A Pepper foi contratada por Pimentel para assumir a comunicação digital de sua campanha em 2010. O convite foi a porta de entrada para crimes apontados pela Operação Acrônimo. Oficialmente, a agência recebeu R$ 90 mil pelo trabalho, segundo a delatora. Mas pelo menos R$ 1,5 milhão teria entrado “por fora”.54

Segundo Danielle, o próprio candidato Fernando Pimentel lhe orientou a procurar as quatro empresas responsáveis pelo repasse. O acerto foi o seguinte: o SETRABH (Sindicato das Empresas de Transporte de Passageiros de Belo Horizonte) entrou com R$ 600 mil, a empreiteira Camter pagou R$ 150 mil, a construtora Egesa, R$ 600 mil, e a ECB (Empresa Construtora do Brasil), R$ 120 mil. “Após ser contratada por Fernando Pimentel para atuar na campanha para senador, conforme orientação deste, se dirigiu para as empresas acima mencionadas para viabilizar o acerto financeiro”, diz trecho da delação.

De acordo com o depoimento, a primeira-dama participou das reuniões que chancelaram o caixa dois da campanha ao Senado. Carolina, ainda conforme relato de Danielle, era agraciada com uma propina de 50% em cima do lucro da Pepper nesses contratos, mesmo sem prestar qualquer tipo de serviço. “50% do lucro de cada contrato firmado com as empresas acima indicadas eram repassados para Carolina de Oliveira Pereira. Que questionada sobre qual o tipo de serviço prestado por Carolina para Pepper para justificar o recebimento daqueles 50%, a colaboradora disse que Carolina de Oliveira não prestava nenhum tipo de serviço para Pepper em contraprestação aos 50% recebido”, diz outro trecho da delação.

Marcação cerrada

Conforme revelação da delatora, a Pepper até chegou a trabalhar para as empresas que se cotizaram para compor o caixa dois da campanha de Pimentel.
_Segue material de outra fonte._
(* ===== verification/Value.v ===== *)
(** * Dynamic values

    The [any] values that cross the automation packages: JSON shapes plus the
    typed shapes [expr.Normalize] knows.  Numbers are IEEE 754 binary64 values
    ([spec_float] at precision 53, exponent bound 1024), Go integers are kept apart until
    [Normalize].  A Go map is an association list with distinct keys. *)
From Stdlib Require Export SpecFloat.
From S2P Require Export Prelude.

Inductive value :=
  | VNull
  | VBool (b : bool)
  | VNum (f : spec_float)
  | VInt (n : Z)
  | VStr (s : string)
  | VList (l : list value)
  | VMap (m : list (string * value))
  | VStrs (l : list string)
  | VStrMap (m : list (string * string))
  | VMaps (l : list (list (string * value))).

(** A float64 from a Go integer, rounded to nearest even. *)
Definition float_of_Z (n : Z) : spec_float := binary_normalize 53 1024 n 0 false.

(** [int64(f)]: towards zero; what does not fit becomes the least integer. *)
Definition int64_of_float (f : spec_float) : Z :=
  match f with
  | S754_zero _ => 0
  | S754_finite s m e =>
      let a := if decide (0 <= e) then Z.pos m * 2 ^ e else Z.pos m / 2 ^ (- e) in
      let z := if s then - a else a in
      if decide (- 2 ^ 63 <= z < 2 ^ 63) then z else - 2 ^ 63
  | _ => - 2 ^ 63
  end.

(** [expr.Normalize]: typed maps, slices and integers in their general shapes. *)
Definition Normalize (v : value) : value :=
  match v with
  | VStrs l => VList (map VStr l)
  | VMaps l => VList (map VMap l)
  | VInt n => VNum (float_of_Z n)
  | VStrMap m => VMap (map (fun kv => (kv.1, VStr kv.2)) m)
  | _ => v
  end.

(** ** Go maps as association lists *)
Fixpoint assoc {A} (k : string) (m : list (string * A)) : option A :=
  match m with
  | [] => None
  | (k', v) :: m' => if decide (k = k') then Some v else assoc k m'
  end.

Definition field (k : string) (m : list (string * value)) : value := default VNull (assoc k m).

Fixpoint assoc_set {A} (k : string) (v : A) (m : list (string * A)) : list (string * A) :=
  match m with
  | [] => [(k, v)]
  | (k', v') :: m' => if decide (k = k') then (k, v) :: m' else (k', v') :: assoc_set k v m'
  end.

Lemma assoc_set_eq {A} k (v : A) m : assoc k (assoc_set k v m) = Some v.
Proof. induction m as [|[k' v'] m IH]; cbn; repeat (case_decide; cbn); try done; by rewrite decide_True. Qed.

Lemma assoc_set_ne {A} k k' (v : A) m : k <> k' -> assoc k' (assoc_set k v m) = assoc k' m.
Proof.
  intros Hne. induction m as [|[k2 v2] m IH]; cbn; [by rewrite decide_False|].
  case_decide; cbn; [subst; by rewrite !decide_False|]. by case_decide.
Qed.

Lemma assoc_set_keys {A} k (v : A) m : NoDup (map fst m) -> NoDup (map fst (assoc_set k v m)) /\
  (forall kv, kv ∈ assoc_set k v m <-> kv = (k, v) \/ (kv ∈ m /\ kv.1 <> k)).
Proof.
  induction m as [|[k' v'] m IH]; cbn [assoc_set map fst].
  { intros _. split; [apply NoDup_singleton|set_solver]. }
  intros [Hk Hnd]%NoDup_cons. destruct (IH Hnd) as [IH1 IH2]. case_decide as Hd; cbn [map fst].
  - subst k'. split; [by apply NoDup_cons|]. intros [k2 v2]. rewrite !elem_of_cons. split.
    + intros [|Hin]; [auto|]. right. split; [auto|]. cbn. intros ->. apply Hk, list_elem_of_fmap. by eexists (_, _).
    + intros [|[[[= -> ->]|] Hne]]; [auto|done|auto].
  - split.
    + apply NoDup_cons. split; [|done]. intros ([k2 v2] & Hk2 & [[= -> ->]|[Hin _]]%IH2)%list_elem_of_fmap; cbn in Hk2; [done|].
      apply Hk, list_elem_of_fmap. eexists (_, _); cbn; eauto.
    + intros [k2 v2]. rewrite !elem_of_cons, IH2. cbn. naive_solver.
Qed.

Lemma assoc_NoDup {A} k (v : A) m : NoDup (map fst m) -> (k, v) ∈ m -> assoc k m = Some v.
Proof.
  induction m as [|[k' v'] m IH]; cbn [map fst assoc]; [by intros _ ?%not_elem_of_nil|].
  intros [Hk Hnd]%NoDup_cons [[= -> ->]|Hin]%elem_of_cons; [by rewrite decide_True|].
  rewrite decide_False; [auto|]. intros ->. apply Hk, list_elem_of_fmap. by eexists (_, _).
Qed.

Lemma assoc_set_NoDup {A} k (v : A) m : NoDup (map fst m) -> NoDup (map fst (assoc_set k v m)).
Proof. intros H. by apply assoc_set_keys. Qed.

Lemma assoc_Some_in {A} k (m : list (string * A)) x : assoc k m = Some x -> k ∈ map fst m /\ (k, x) ∈ m.
Proof. induction m as [|[k' y] m IH]; [done|]. cbn. case_decide; [intros [= ->]; subst; split; by left|]. intros [??]%IH. split; by right. Qed.

Lemma assoc_None {A} k (m : list (string * A)) : assoc k m = None -> k ∉ map fst m.
Proof. induction m as [|[k' y] m IH]; [by intros _ ?%not_elem_of_nil|]. cbn. case_decide; [done|]. intros Hn [?|?]%elem_of_cons; [done|by apply IH]. Qed.

Lemma assoc_is_Some {A} k (m : list (string * A)) : is_Some (assoc k m) <-> k ∈ map fst m.
Proof.
  split; [intros [x Hx]; by apply assoc_Some_in in Hx as [? _]|]. intros Hk. destruct (assoc k m) eqn:E; [eauto|]. by apply assoc_None in E.
Qed.

Lemma assoc_map {A B} (f : string -> A -> B) k m : assoc k (map (fun kx => (kx.1, f kx.1 kx.2)) m) = f k <$> assoc k m.
Proof. induction m as [|[k' x] m IH]; [done|]. cbn. case_decide; [by subst|done]. Qed.

Lemma assoc_filter {A} (P : string -> Prop) `{!forall k, Decision (P k)} k (m : list (string * A)) :
  assoc k (filter (fun kv => P kv.1) m) = if decide (P k) then assoc k m else None.
Proof.
  induction m as [|[k' x] m IH]; [by case_decide|]. rewrite filter_cons. cbn [fst assoc].
  destruct (decide (P k')) as [Hp|Hp]; cbn [assoc]; destruct (decide (k = k')) as [-> |]; try done.
  - by rewrite decide_True.
  - rewrite IH. by rewrite !decide_False.
Qed.

Lemma assoc_fold k (keep : list (string * value)) : forall m, NoDup (map fst keep) ->
  assoc k (fold_left (fun m kv => assoc_set kv.1 kv.2 m) keep m) = match assoc k keep with Some v => Some v | None => assoc k m end.
Proof.
  induction keep as [|[k' v] keep IH]; intros m Hnd; [done|]. cbn [map fst] in Hnd. apply NoDup_cons in Hnd as [Hk Hnd]. cbn [fold_left fst snd assoc].
  rewrite IH by done. destruct (decide (k = k')) as [-> |Hne].
  - rewrite assoc_set_eq. destruct (assoc k' keep) eqn:E; [|done]. by apply assoc_Some_in in E as [? _].
  - by rewrite assoc_set_ne.
Qed.

(** Structural induction that reaches inside lists and maps. *)
Section value_ind.
Context (P : value -> Prop).
Context (HNull : P VNull) (HBool : forall b, P (VBool b)) (HNum : forall f, P (VNum f))
  (HInt : forall n, P (VInt n)) (HStr : forall s, P (VStr s))
  (HList : forall l, Forall P l -> P (VList l))
  (HMap : forall m, Forall (fun kv => P kv.2) m -> P (VMap m))
  (HStrs : forall l, P (VStrs l)) (HStrMap : forall m, P (VStrMap m))
  (HMaps : forall l, Forall (Forall (fun kv => P kv.2)) l -> P (VMaps l)).

Fixpoint value_deep_ind (v : value) : P v :=
  match v with
  | VNull => HNull
  | VBool b => HBool b
  | VNum f => HNum f
  | VInt n => HInt n
  | VStr s => HStr s
  | VList l =>
      HList l ((fix go l := match l return Forall P l with
                | [] => List.Forall_nil _
                | x :: l' => List.Forall_cons _ x l' (value_deep_ind x) (go l')
                end) l)
  | VMap m =>
      HMap m ((fix go m := match m return Forall (fun kv => P kv.2) m with
                | [] => List.Forall_nil _
                | (k, x) :: m' => List.Forall_cons _ (k, x) m' (value_deep_ind x) (go m')
                end) m)
  | VStrs l => HStrs l
  | VStrMap m => HStrMap m
  | VMaps l =>
      HMaps l ((fix go1 l := match l return Forall (Forall (fun kv => P kv.2)) l with
                | [] => List.Forall_nil _
                | m :: l' => List.Forall_cons _ m l'
                    ((fix go m := match m return Forall (fun kv => P kv.2) m with
                      | [] => List.Forall_nil _
                      | (k, x) :: m' => List.Forall_cons _ (k, x) m' (value_deep_ind x) (go m')
                      end) m) (go1 l')
                end) l)
  end.
End value_ind.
Danielle ressaltou, no entanto, que os valores foram superfaturados, justamente para criar o excedente necessário ao repasse das propinas. “Quando da sua ida naquelas empresas, a colaboradora e Carolina procuravam as pessoas indicadas por Fernando Pimentel, sendo que nessas ocasiões foram firmados contratos com as empresas indicadas, tendo como objeto a prestação de serviço em web com essas empresas. Tais serviços foram prestados, porém, o valor declarado na nota fiscal era muito superior ao real valor do serviço”, afirmou.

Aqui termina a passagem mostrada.